** THE RECORDS follows **
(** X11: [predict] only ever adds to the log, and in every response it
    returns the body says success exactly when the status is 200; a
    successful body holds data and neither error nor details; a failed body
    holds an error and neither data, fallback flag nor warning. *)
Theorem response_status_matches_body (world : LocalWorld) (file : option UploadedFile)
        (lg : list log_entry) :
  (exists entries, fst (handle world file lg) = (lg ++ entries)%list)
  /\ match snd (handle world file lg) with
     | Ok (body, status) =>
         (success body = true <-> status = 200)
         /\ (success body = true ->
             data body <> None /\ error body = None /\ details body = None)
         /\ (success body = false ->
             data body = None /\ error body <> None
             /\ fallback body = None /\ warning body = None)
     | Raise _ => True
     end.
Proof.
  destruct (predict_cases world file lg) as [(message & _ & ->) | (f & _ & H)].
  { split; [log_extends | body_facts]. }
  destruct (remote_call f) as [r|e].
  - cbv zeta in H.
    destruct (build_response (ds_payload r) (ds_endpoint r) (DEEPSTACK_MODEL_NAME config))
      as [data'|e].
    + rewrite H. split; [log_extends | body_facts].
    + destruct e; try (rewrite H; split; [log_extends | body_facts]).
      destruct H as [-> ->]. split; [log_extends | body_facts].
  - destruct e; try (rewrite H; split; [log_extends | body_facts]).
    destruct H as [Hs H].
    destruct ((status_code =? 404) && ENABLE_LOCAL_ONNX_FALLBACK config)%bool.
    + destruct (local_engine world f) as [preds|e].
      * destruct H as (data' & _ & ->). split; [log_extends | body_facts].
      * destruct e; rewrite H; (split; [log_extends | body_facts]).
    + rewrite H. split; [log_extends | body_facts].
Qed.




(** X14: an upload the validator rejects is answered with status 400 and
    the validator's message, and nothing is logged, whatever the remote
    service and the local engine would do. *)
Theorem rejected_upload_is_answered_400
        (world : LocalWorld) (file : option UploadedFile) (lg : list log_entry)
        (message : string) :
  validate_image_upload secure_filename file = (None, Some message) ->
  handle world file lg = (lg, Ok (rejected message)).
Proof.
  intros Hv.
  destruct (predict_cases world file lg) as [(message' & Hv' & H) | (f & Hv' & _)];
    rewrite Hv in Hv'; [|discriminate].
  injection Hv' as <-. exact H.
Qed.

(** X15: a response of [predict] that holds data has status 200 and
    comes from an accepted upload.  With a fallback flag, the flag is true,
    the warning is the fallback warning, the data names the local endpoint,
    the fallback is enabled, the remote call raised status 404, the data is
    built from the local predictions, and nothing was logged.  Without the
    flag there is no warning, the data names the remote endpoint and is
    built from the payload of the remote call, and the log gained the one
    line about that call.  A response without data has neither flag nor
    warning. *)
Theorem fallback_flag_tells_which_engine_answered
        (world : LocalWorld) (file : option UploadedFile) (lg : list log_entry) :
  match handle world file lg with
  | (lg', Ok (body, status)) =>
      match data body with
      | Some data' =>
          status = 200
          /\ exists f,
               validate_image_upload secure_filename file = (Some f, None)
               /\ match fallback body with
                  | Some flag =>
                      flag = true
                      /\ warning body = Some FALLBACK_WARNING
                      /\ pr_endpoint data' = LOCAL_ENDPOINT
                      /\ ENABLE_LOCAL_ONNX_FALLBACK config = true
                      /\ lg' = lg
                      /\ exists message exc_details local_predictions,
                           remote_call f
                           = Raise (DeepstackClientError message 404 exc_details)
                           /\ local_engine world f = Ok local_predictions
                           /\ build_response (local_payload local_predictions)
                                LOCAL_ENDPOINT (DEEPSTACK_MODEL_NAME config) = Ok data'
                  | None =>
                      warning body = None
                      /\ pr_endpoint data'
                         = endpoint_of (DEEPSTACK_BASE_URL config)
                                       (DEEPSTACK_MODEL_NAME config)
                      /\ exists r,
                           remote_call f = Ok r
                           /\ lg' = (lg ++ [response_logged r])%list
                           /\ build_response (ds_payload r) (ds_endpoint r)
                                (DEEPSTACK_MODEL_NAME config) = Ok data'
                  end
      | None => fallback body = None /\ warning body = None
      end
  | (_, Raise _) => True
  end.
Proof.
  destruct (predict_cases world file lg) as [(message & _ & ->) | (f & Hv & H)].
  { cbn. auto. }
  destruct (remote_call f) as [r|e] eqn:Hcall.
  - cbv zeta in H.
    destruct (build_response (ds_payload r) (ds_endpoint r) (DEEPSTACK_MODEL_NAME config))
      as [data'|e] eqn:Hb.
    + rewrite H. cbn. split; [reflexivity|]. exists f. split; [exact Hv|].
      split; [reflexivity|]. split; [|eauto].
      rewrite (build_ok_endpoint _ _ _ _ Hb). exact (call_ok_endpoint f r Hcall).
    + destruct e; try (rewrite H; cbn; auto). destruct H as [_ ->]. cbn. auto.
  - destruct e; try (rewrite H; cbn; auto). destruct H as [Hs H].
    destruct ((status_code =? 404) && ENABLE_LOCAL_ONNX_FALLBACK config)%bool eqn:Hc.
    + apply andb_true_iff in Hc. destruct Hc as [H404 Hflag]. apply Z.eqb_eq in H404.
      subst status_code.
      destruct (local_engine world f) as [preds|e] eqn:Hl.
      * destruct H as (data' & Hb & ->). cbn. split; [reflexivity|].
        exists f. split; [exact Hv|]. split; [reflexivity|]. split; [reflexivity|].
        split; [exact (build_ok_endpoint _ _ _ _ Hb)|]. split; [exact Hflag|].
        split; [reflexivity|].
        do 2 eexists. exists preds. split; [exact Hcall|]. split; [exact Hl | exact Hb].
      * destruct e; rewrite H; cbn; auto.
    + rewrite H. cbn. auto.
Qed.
** End of THE RECORDS **
▶ _ASSIGNMENT_:
Could you retype every record above exactly as given?

▶ _ANSWER SECTION_:
(** X11: [predict] only ever adds to the log, and in every response it
    returns the body says success exactly when the status is 200; a
    successful body holds data and neither error nor details; a failed body
    holds an error and neither data, fallback flag nor warning. *)
Theorem response_status_matches_body (world : LocalWorld) (file : option UploadedFile)
        (lg : list log_entry) :
  (exists entries, fst (handle world file lg) = (lg ++ entries)%list)
  /\ match snd (handle world file lg) with
     | Ok (body, status) =>
         (success body = true <-> status = 200)
         /\ (success body = true ->
             data body <> None /\ error body = None /\ details body = None)
         /\ (success body = false ->
             data body = None /\ error body <> None
             /\ fallback body = None /\ warning body = None)
     | Raise _ => True
     end.
Proof.
  destruct (predict_cases world file lg) as [(message & _ & ->) | (f & _ & H)].
  { split; [log_extends | body_facts]. }
  destruct (remote_call f) as [r|e].
  - cbv zeta in H.
    destruct (build_response (ds_payload r) (ds_endpoint r) (DEEPSTACK_MODEL_NAME config))
      as [data'|e].
    + rewrite H. split; [log_extends | body_facts].
    + destruct e; try (rewrite H; split; [log_extends | body_facts]).
      destruct H as [-> ->]. split; [log_extends | body_facts].
  - destruct e; try (rewrite H; split; [log_extends | body_facts]).
    destruct H as [Hs H].
    destruct ((status_code =? 404) && ENABLE_LOCAL_ONNX_FALLBACK config)%bool.
    + destruct (local_engine world f) as [preds|e].
      * destruct H as (data' & _ & ->). split; [log_extends | body_facts].
      * destruct e; rewrite H; (split; [log_extends | body_facts]).
    + rewrite H. split; [log_extends | body_facts].
Qed.




(** X14: an upload the validator rejects is answered with status 400 and
    the validator's message, and nothing is logged, whatever the remote
    service and the local engine would do. *)
Theorem rejected_upload_is_answered_400
        (world : LocalWorld) (file : option UploadedFile) (lg : list log_entry)
        (message : string) :
  validate_image_upload secure_filename file = (None, Some message) ->
  handle world file lg = (lg, Ok (rejected message)).
Proof.
  intros Hv.
  destruct (predict_cases world file lg) as [(message' & Hv' & H) | (f & Hv' & _)];
    rewrite Hv in Hv'; [|discriminate].
  injection Hv' as <-. exact H.
Qed.

(** X15: a response of [predict] that holds data has status 200 and
    comes from an accepted upload.  With a fallback flag, the flag is true,
    the warning is the fallback warning, the data names the local endpoint,
    the fallback is enabled, the remote call raised status 404, the data is
    built from the local predictions, and nothing was logged.  Without the
    flag there is no warning, the data names the remote endpoint and is
    built from the payload of the remote call, and the log gained the one
    line about that call.  A response without data has neither flag nor
    warning. *)
Theorem fallback_flag_tells_which_engine_answered
        (world : LocalWorld) (file : option UploadedFile) (lg : list log_entry) :
  match handle world file lg with
  | (lg', Ok (body, status)) =>
      match data body with
      | Some data' =>
          status = 200
          /\ exists f,
               validate_image_upload secure_filename file = (Some f, None)
               /\ match fallback body with
                  | Some flag =>
                      flag = true
                      /\ warning body = Some FALLBACK_WARNING
                      /\ pr_endpoint data' = LOCAL_ENDPOINT
                      /\ ENABLE_LOCAL_ONNX_FALLBACK config = true
                      /\ lg' = lg
                      /\ exists message exc_details local_predictions,
                           remote_call f
                           = Raise (DeepstackClientError message 404 exc_details)
                           /\ local_engine world f = Ok local_predictions
                           /\ build_response (local_payload local_predictions)
                                LOCAL_ENDPOINT (DEEPSTACK_MODEL_NAME config) = Ok data'
                  | None =>
                      warning body = None
                      /\ pr_endpoint data'
                         = endpoint_of (DEEPSTACK_BASE_URL config)
                                       (DEEPSTACK_MODEL_NAME config)
                      /\ exists r,
                           remote_call f = Ok r
                           /\ lg' = (lg ++ [response_logged r])%list
                           /\ build_response (ds_payload r) (ds_endpoint r)
                                (DEEPSTACK_MODEL_NAME config) = Ok data'
                  end
      | None => fallback body = None /\ warning body = None
      end
  | (_, Raise _) => True
  end.
Proof.
  destruct (predict_cases world file lg) as [(message & _ & ->) | (f & Hv & H)].
  { cbn. auto. }
  destruct (remote_call f) as [r|e] eqn:Hcall.
  - cbv zeta in H.
    destruct (build_response (ds_payload r) (ds_endpoint r) (DEEPSTACK_MODEL_NAME config))
      as [data'|e] eqn:Hb.
    + rewrite H. cbn. split; [reflexivity|]. exists f. split; [exact Hv|].
      split; [reflexivity|]. split; [|eauto].
      rewrite (build_ok_endpoint _ _ _ _ Hb). exact (call_ok_endpoint f r Hcall).
    + destruct e; try (rewrite H; cbn; auto). destruct H as [_ ->]. cbn. auto.
  - destruct e; try (rewrite H; cbn; auto). destruct H as [Hs H].
    destruct ((status_code =? 404) && ENABLE_LOCAL_ONNX_FALLBACK config)%bool eqn:Hc.
    + apply andb_true_iff in Hc. destruct Hc as [H404 Hflag]. apply Z.eqb_eq in H404.
      subst status_code.
      destruct (local_engine world f) as [preds|e] eqn:Hl.
      * destruct H as (data' & Hb & ->). cbn. split; [reflexivity|].
        exists f. split; [exact Hv|]. split; [reflexivity|]. split; [reflexivity|].
        split; [exact (build_ok_endpoint _ _ _ _ Hb)|]. split; [exact Hflag|].
        split; [reflexivity|].
        do 2 eexists. exists preds. split; [exact Hcall|]. split; [exact Hl | exact Hb].
      * destruct e; rewrite H; cbn; auto.
    + rewrite H. cbn. auto.
Qed.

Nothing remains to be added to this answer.